A la entrada aún se aguanta, pero la salida, sobre todo si es a medianoche, es una recreación del séptimo círculo del infierno. Ayer, en el estadio 974, tuve la sensación de participar en una gigantesca 'escape room'. No me extrañaría que en estos momentos mi imagen, tal vez pixelada por misericordia, esté saliendo en algún programa de cámara oculta en la televisión catarí con las risas en off a todo volumen.
Primero anduve casi medio kilómetro hasta el metro para encontrarme un atasco que ríanse ustedes de la peregrinación a La Meca. Decidí entonces coger un Uber, pero para pillarlo había que caminar otro kilómetro largo para salir a una autovía destemplada a la que los coches no sabían ni cómo llegar. Finalmente, con la mansedumbre de los toros muy picados, resolví agachar la cabeza y coger los autobuses que la FIFA pone a disposición de los periodistas. Es esta una tortura refinadísima porque está disfrazada de privilegio.

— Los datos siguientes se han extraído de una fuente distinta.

(** * OSPF cost synthesis (synet/synthesis/ospf.py): embedding and properties

    The Python class [OSPFSyn] is embedded with explicit state passing.
    Python dictionaries are stdpp [gmap]s (iteration goes through
    [map_to_list], a fixed but arbitrary order, as Python 2 hashing gives),
    exceptions are the [Raise] branch of [Res], the networkx 1.x [DiGraph]
    is its two dictionaries ([node] and [adj]), and Z3 formulas are a small
    syntax with an evaluation under a model.  The read-side methods are
    embedded a second time over a store of objects (module [heap]), to
    follow which objects they write to. *)

From stdpp Require Import gmap strings list fin_maps.
From Stdlib Require Import ZArith Lia.

#[local] Set Warnings "-clear-no-such-hyp".

Open Scope string_scope.
Open Scope Z_scope.
Open Scope list_scope.

(** ** Python exceptions *)

Inductive Exn :=
  | KeyError
  | IndexError
  | AssertionError
  | NetworkXError
  | NetworkXNoPath
  | Z3Exception.

Inductive Res (A : Type) :=
  | Ok (a : A)
  | Raise (e : Exn).
Arguments Ok {A} a.
Arguments Raise {A} e.

#[global] Instance Res_ret : MRet Res := λ A a, Ok a.
#[global] Instance Res_bind : MBind Res := λ A B f m,
  match m with
  | Ok a => f a
  | Raise e => Raise e
  end.

Definition raises {A} (r : Res A) : Prop := ∃ e, r = Raise e.

(** A [for] loop that threads an accumulator and stops at the first
    exception. *)
Fixpoint foldM {A B} (f : B → A → Res B) (b : B) (l : list A) : Res B :=
  match l with
  | [] => Ok b
  | x :: l' => b' ← f b x; foldM f b' l'
  end.

(** A loop that appends one result per element. *)
Fixpoint traverse {A B} (f : A → Res B) (l : list A) : Res (list B) :=
  match l with
  | [] => Ok []
  | x :: l' => y ← f x; ys ← traverse f l'; Ok (y :: ys)
  end.

(** [path[0]] and [path[-1]]. *)
Definition py_first {A} (l : list A) : Res A :=
  match l with
  | [] => Raise IndexError
  | x :: _ => Ok x
  end.

Definition py_last {A} (l : list A) : Res A :=
  match last l with
  | None => Raise IndexError
  | Some x => Ok x
  end.

(** [(path[i], path[i + 1]) for i in range(len(path) - 1)]. *)
Fixpoint consecutive {A} (l : list A) : list (A * A) :=
  match l with
  | x :: (y :: _) as l' => (x, y) :: consecutive l'
  | _ => []
  end.

(** ** networkx 1.x DiGraph

    [G.node] maps a node to its attribute dictionary and [G.adj] (alias
    [G.edge], [G.succ]) maps a node to the dictionary of its successors.
    [G.pred] mirrors [G.adj] and is read by nothing in ospf.py, so it is
    left out. *)

Module nx.

Record EdgeData := {
  cost : option Z;
  edge_attrs : gmap string string
}.

Record DiGraph := {
  graph : gmap string string;
  node : gmap string (gmap string string);
  adj : gmap string (gmap string EdgeData)
}.

(** [nx.DiGraph()] *)
Definition empty : DiGraph :=
  {| graph := ∅; node := ∅; adj := ∅ |}.

(** [len(G)] *)
Definition len (g : DiGraph) : nat := size (node g).

(** [G.nodes(data=True)] and [G.nodes()] *)
Definition nodes_data (g : DiGraph) : list (string * gmap string string) :=
  map_to_list (node g).

Definition nodes (g : DiGraph) : list string := (nodes_data g).*1.

(** [n in G], [G.has_node(n)] *)
Definition has_node (g : DiGraph) (n : string) : bool :=
  bool_decide (is_Some (node g !! n)).

(** [G.has_edge(u, v)]: [v in G.adj[u]], [False] on a [KeyError]. *)
Definition has_edge (g : DiGraph) (u v : string) : bool :=
  match adj g !! u with
  | Some nbrs => bool_decide (is_Some (nbrs !! v))
  | None => false
  end.

(** [G[u][v]], [G.edge[u][v]] *)
Definition get_edge (g : DiGraph) (u v : string) : Res EdgeData :=
  match adj g !! u with
  | Some nbrs =>
      match nbrs !! v with
      | Some d => Ok d
      | None => Raise KeyError
      end
  | None => Raise KeyError
  end.

(** [del G.node[n]]: removes the entry of the attribute dictionary only;
    the adjacency dictionaries are not touched. *)
Definition del_node_entry (g : DiGraph) (n : string) : Res DiGraph :=
  match node g !! n with
  | Some _ =>
      Ok {| graph := graph g; node := delete n (node g); adj := adj g |}
  | None => Raise KeyError
  end.

(** [G.edge[u][v]['cost'] = c] *)
Definition set_edge_cost (g : DiGraph) (u v : string) (c : Z) : Res DiGraph :=
  d ← get_edge g u v;
  let d' := {| cost := Some c; edge_attrs := edge_attrs d |} in
  Ok {| graph := graph g; node := node g;
        adj := <[u := <[v := d']> (default ∅ (adj g !! u))]> (adj g) |}.

(** [G.add_node(n, **attr)] *)
Definition add_node (g : DiGraph) (n : string) (attr : gmap string string)
  : Res DiGraph :=
  match adj g !! n with
  | None =>
      Ok {| graph := graph g; node := <[n := attr]> (node g);
            adj := <[n := ∅]> (adj g) |}
  | Some _ =>
      match node g !! n with
      | Some old =>
          Ok {| graph := graph g; node := <[n := attr ∪ old]> (node g);
                adj := adj g |}
      | None => Raise KeyError
      end
  end.

(** The part of [add_edge] that creates a missing endpoint. *)
Definition ensure_node (g : DiGraph) (n : string) : DiGraph :=
  match adj g !! n with
  | None =>
      {| graph := graph g; node := <[n := ∅]> (node g);
         adj := <[n := ∅]> (adj g) |}
  | Some _ => g
  end.

(** [G.add_edge(u, v, cost=c, **attr)] *)
Definition add_edge (g : DiGraph) (u v : string) (c : Z)
  (attr : gmap string string) : DiGraph :=
  let g1 := ensure_node (ensure_node g u) v in
  let nbrs := default ∅ (adj g1 !! u) in
  let old := default ∅ (edge_attrs <$> nbrs !! v) in
  let d := {| cost := Some c; edge_attrs := attr ∪ old |} in
  {| graph := graph g1; node := node g1;
     adj := <[u := <[v := d]> nbrs]> (adj g1) |}.

(** [iter(G[u])]: the successors of [u].  Every node that occurs as a
    successor has an adjacency entry of its own in a graph built through
    the networkx interface, so the lookup cannot fail during a traversal. *)
Definition successors (g : DiGraph) (u : string) : list string :=
  (map_to_list (default ∅ (adj g !! u))).*1.

(** [_all_simple_paths_graph]: the depth-first enumeration, written by
    recursion on the number [d] of nodes that may still be appended to
    [visited] before [len(visited) == cutoff]. *)
Fixpoint simple_paths_from (g : DiGraph) (target : string) (d : nat)
  (visited : list string) (children : list string) : list (list string) :=
  match d with
  | O =>
      if bool_decide (target ∈ children) then [visited ++ [target]] else []
  | S d' =>
      flat_map (λ child,
        if bool_decide (child = target) then [visited ++ [target]]
        else if bool_decide (child ∈ visited) then []
        else simple_paths_from g target d' (visited ++ [child])
               (successors g child)) children
  end.

(** [nx.all_simple_paths(G, source, target)] with [cutoff = len(G) - 1]. *)
Definition all_simple_paths (g : DiGraph) (source target : string)
  : Res (list (list string)) :=
  if negb (has_node g source) then Raise NetworkXError
  else if negb (has_node g target) then Raise NetworkXError
  else
    match (len g - 1)%nat with
    | O => Ok []
    | S d => Ok (simple_paths_from g target d [source] (successors g source))
    end.

(** A walk from [s] to [t]: consecutive nodes are joined by edges. *)
Definition is_walk (g : DiGraph) (s t : string) (p : list string) : Prop :=
  head p = Some s ∧ last p = Some t ∧
  ∀ u v, (u, v) ∈ consecutive p → has_edge g u v = true.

Los autocares te llevan todos al centro de prensa, desde donde hay que coger otro que vaya a la zona de la ciudad en la que esté tu hotel.
Los conductores deben manejar un plano de Doha con hechuras de mapamundi porque tardan milenios en llegar. Aquel día solo quedábamos un periodista japonés que había alcanzado el nirvana y yo. El conductor detuvo el autobús en la parada anterior a la mía. Eran las dos y media de la madrugada. No se movió durante diez minutos, pero del salpicadero salían unas voces inquietantes. Cuando ya no aguanté más, me levanté y me encontré al chófer viendo una serie en una pequeña televisión que llevaba oculta junto al volante. Ni siquiera me enfadé. Definitivamente derrotado, humillado incluso, solo acerté a musitar «come on!». El tipo bajó el volumen y arrancó. El japonés, bendito él, roncaba.